- [Collected data entries]:
◆ ◆ ◆ ◆ ◆ ◆ ◆
(** * e2fsck/journal.c: the ext3 journal consistency and recovery driver

    A shallow embedding of [e2fsck/journal.c] and the properties its
    specification states about it.

    Conventions of the embedding.
    - C integers are [Z]; the 32-bit on-disk fields of the journal superblock
      are decoded from and encoded into the bytes of the buffer, big-endian,
      so that [ntohl (jsb->f)] is [get_be32 off data] and
      [jsb->f = htonl v] is [put_be32 off v data], on any host byte order.
    - Pointers that alias are one value here: [journal->j_superblock] points
      into [journal->j_sb_buffer->b_data], so every access to a field of the
      journal superblock is an access to [b_data (j_sb_buffer journal)];
      [sb] is [ctx->fs->super].
    - The external collaborators (problem channel, allocator, inode service,
      block device, revoke table, recovery engine, image reopen) are fields
      of the machine state: what they answer is data of the run, and what
      the driver asks of them is logged.
    - A function that returns a code and fills [journal_t **journal] returns
      [inl code] or [inr journal]; one that works on a [journal_t *] returns
      the journal it leaves.
    - The code a library call returns is an [errcode_t]; where the source
      keeps it in an [int retval] it goes through [int_of_errcode] before
      it is tested, stored or reported.
    - [struct problem_context] only carries what is displayed with a
      question (a number, a string); it is left out, and [fix_problem] takes
      the problem code alone. *)

From Stdlib Require Import ZArith List Bool Lia String.
From Stdlib Require Import Init.Byte.
Import ListNotations.
Local Open Scope Z_scope.

(* ================================================================= *)
(** ** Bytes and big-endian 32-bit fields *)

Module Bytes.

Definition byte_val (b : byte) : Z := Z.of_N (Byte.to_N b).

Definition byte_of_Z (z : Z) : byte :=
  match Byte.of_N (Z.to_N (z mod 256)) with
  | Some b => b
  | None => x00
  end.

(** [store off bs d]: the bytes [bs] written over [d] from index [off];
    positions beyond the end of [d] are not part of the region and stay
    absent (the C array [b_data] is larger than any block). *)
Fixpoint store (off : nat) (bs d : list byte) : list byte :=
  match d with
  | [] => []
  | x :: d' =>
      match off with
      | O => match bs with
             | [] => x :: d'
             | b :: bs' => b :: store O bs' d'
             end
      | S off' => x :: store off' bs d'
      end
  end.

(** [ntohl] of the 32-bit field at byte offset [off]. *)
Definition get_be32 (off : nat) (d : list byte) : Z :=
  byte_val (nth off d x00) * 16777216
  + byte_val (nth (off + 1) d x00) * 65536
  + byte_val (nth (off + 2) d x00) * 256
  + byte_val (nth (off + 3) d x00).

(** The 32-bit field at byte offset [off] assigned [htonl v]. *)
Definition put_be32 (off : nat) (v : Z) (d : list byte) : list byte :=
  store off [byte_of_Z (v / 16777216); byte_of_Z (v / 65536);
             byte_of_Z (v / 256); byte_of_Z v] d.

(** [memset (p + off, 0, len)]. *)
Definition memset0 (off len : nat) (d : list byte) : list byte :=
  store off (repeat x00 len) d.

Definition byte_is_zero (b : byte) : bool := Byte.eqb b x00.

End Bytes.
Import Bytes.

(* ================================================================= *)
(** ** Error codes, problem codes and constants of the absent headers *)

(** The codes [journal.c] names, and every other integer an [errcode_t] or
    an [int] return value may hold ([ERRNO n]; [ERRNO 0] is success).  The
    numeric values of the named codes live in the generated [ext2_err.h],
    which the driver never inspects: it only tests a code against zero and
    against another name. *)
Inductive errcode_t : Type :=
| EXT2_ET_BAD_INODE_NUM
| EXT2_ET_UNSUPP_FEATURE
| EXT2_ET_RO_UNSUPP_FEATURE
| EXT2_ET_CORRUPT_SUPERBLOCK
| EXT2_ET_NO_MEMORY
| EXT2_ET_FILE_RO
| ERRNO (n : Z).

Definition OK : errcode_t := ERRNO 0.

(** The C test [if (retval)]. *)
Definition is_err (e : errcode_t) : bool :=
  match e with
  | ERRNO n => negb (n =? 0)
  | _ => true
  end.

(** Modelled from the spec: [errcode_t] is declared in [com_err.h], which
    is not among the sources, as a [long].  [bmap], [ll_rw_block] and
    [e2fsck_journal_init_inode] keep the code a library call returns in an
    [int retval]: the named codes fit an [int], any other value is taken
    modulo 2^32 into the range of a 32-bit [int], so that a non-zero code
    that is a multiple of 2^32 is tested, stored and reported as 0. *)
Definition int_of_errcode (e : errcode_t) : errcode_t :=
  match e with
  | ERRNO n => ERRNO ((n + 2147483648) mod 4294967296 - 2147483648)
  | c => c
  end.

(** The questions [journal.c] puts to the problem channel ([problem.h]). *)
Inductive problem_t : Type :=
| PR_0_JOURNAL_UNSUPP_DEV
| PR_0_JOURNAL_UNSUPP_UUID
| PR_0_JOURNAL_BAD_DEV
| PR_0_JOURNAL_BAD_UUID
| PR_0_JOURNAL_BAD_INODE
| PR_0_JOURNAL_RECOVER_SET
| PR_0_JOURNAL_UNSUPP_SUPER
| PR_0_JOURNAL_BAD_SUPER
| PR_0_JOURNAL_HAS_JOURNAL
| PR_0_JOURNAL_RESET_JOURNAL.

(** Modelled from the spec: the constants below are declared in headers
    that are not part of the sources at hand ([ext2_fs.h], [ext2fs.h],
    [e2fsck.h], [jfs.h], [jfs_user.h]).  The spec's section 6 fixes the
    journal magic, the block types (1 = V1, 2 = V2), the 12-byte header and
    the offsets of the fields up to [start]; the two feature words the load
    looks at follow [start] and [s_errno] at offsets 40 and 44.  The flags
    the spec calls has-journal, recovery-needed, valid and read-only are
    single-bit masks, the minimum journal length is 1024 blocks, and the
    known feature sets are the revoke bit and the empty set.  No property
    below depends on these values beyond the masks being non-zero. *)
Module Const.
Definition EXT3_FEATURE_COMPAT_HAS_JOURNAL : Z := 4.
Definition EXT3_FEATURE_INCOMPAT_RECOVER : Z := 4.
Definition EXT2_VALID_FS : Z := 1.
Definition EXT2_GOOD_OLD_REV : Z := 0.
Definition EXT2_GOOD_OLD_FIRST_INO : Z := 11.
Definition EXT2_FLAG_RW : Z := 1.
Definition EXT2_FLAG_CHANGED : Z := 2.
Definition EXT2_FLAG_DIRTY : Z := 4.
Definition E2F_OPT_READONLY : Z := 1.
Definition JFS_MAGIC_NUMBER : Z := 3225106840.   (* 0xC03B3998 *)
Definition JFS_SUPERBLOCK_V1 : Z := 1.
Definition JFS_SUPERBLOCK_V2 : Z := 2.
Definition JFS_MIN_JOURNAL_BLOCKS : Z := 1024.
Definition JFS_KNOWN_INCOMPAT_FEATURES : Z := 1.
Definition JFS_KNOWN_ROCOMPAT_FEATURES : Z := 0.
Definition LINUX_S_IFMT : Z := 61440.            (* 0170000 *)
Definition LINUX_S_IFREG : Z := 32768.           (* 0100000 *)
(** [sizeof (journal_header_t)] and the byte offsets of the fields of
    [journal_superblock_t]. *)
Definition sizeof_journal_header_t : nat := 12.
Definition off_h_magic : nat := 0.
Definition off_h_blocktype : nat := 4.
Definition off_h_sequence : nat := 8.
Definition off_s_blocksize : nat := 12.
Definition off_s_maxlen : nat := 16.
Definition off_s_first : nat := 20.
Definition off_s_sequence : nat := 24.
Definition off_s_start : nat := 28.
Definition off_s_feature_incompat : nat := 40.
Definition off_s_feature_ro_compat : nat := 44.
Definition READ : Z := 0.
Definition WRITE : Z := 1.
End Const.
Import Const.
◆ ◆ ◆ ◆ ◆ ◆ ◆
- [WORK REQUIRED]: Where a line of the data above includes the string "library", pull it out.

- [EXERCISE RESULT]:
    - The code a library call returns is an [errcode_t]; where the source
    [e2fsck_journal_init_inode] keep the code a library call returns in an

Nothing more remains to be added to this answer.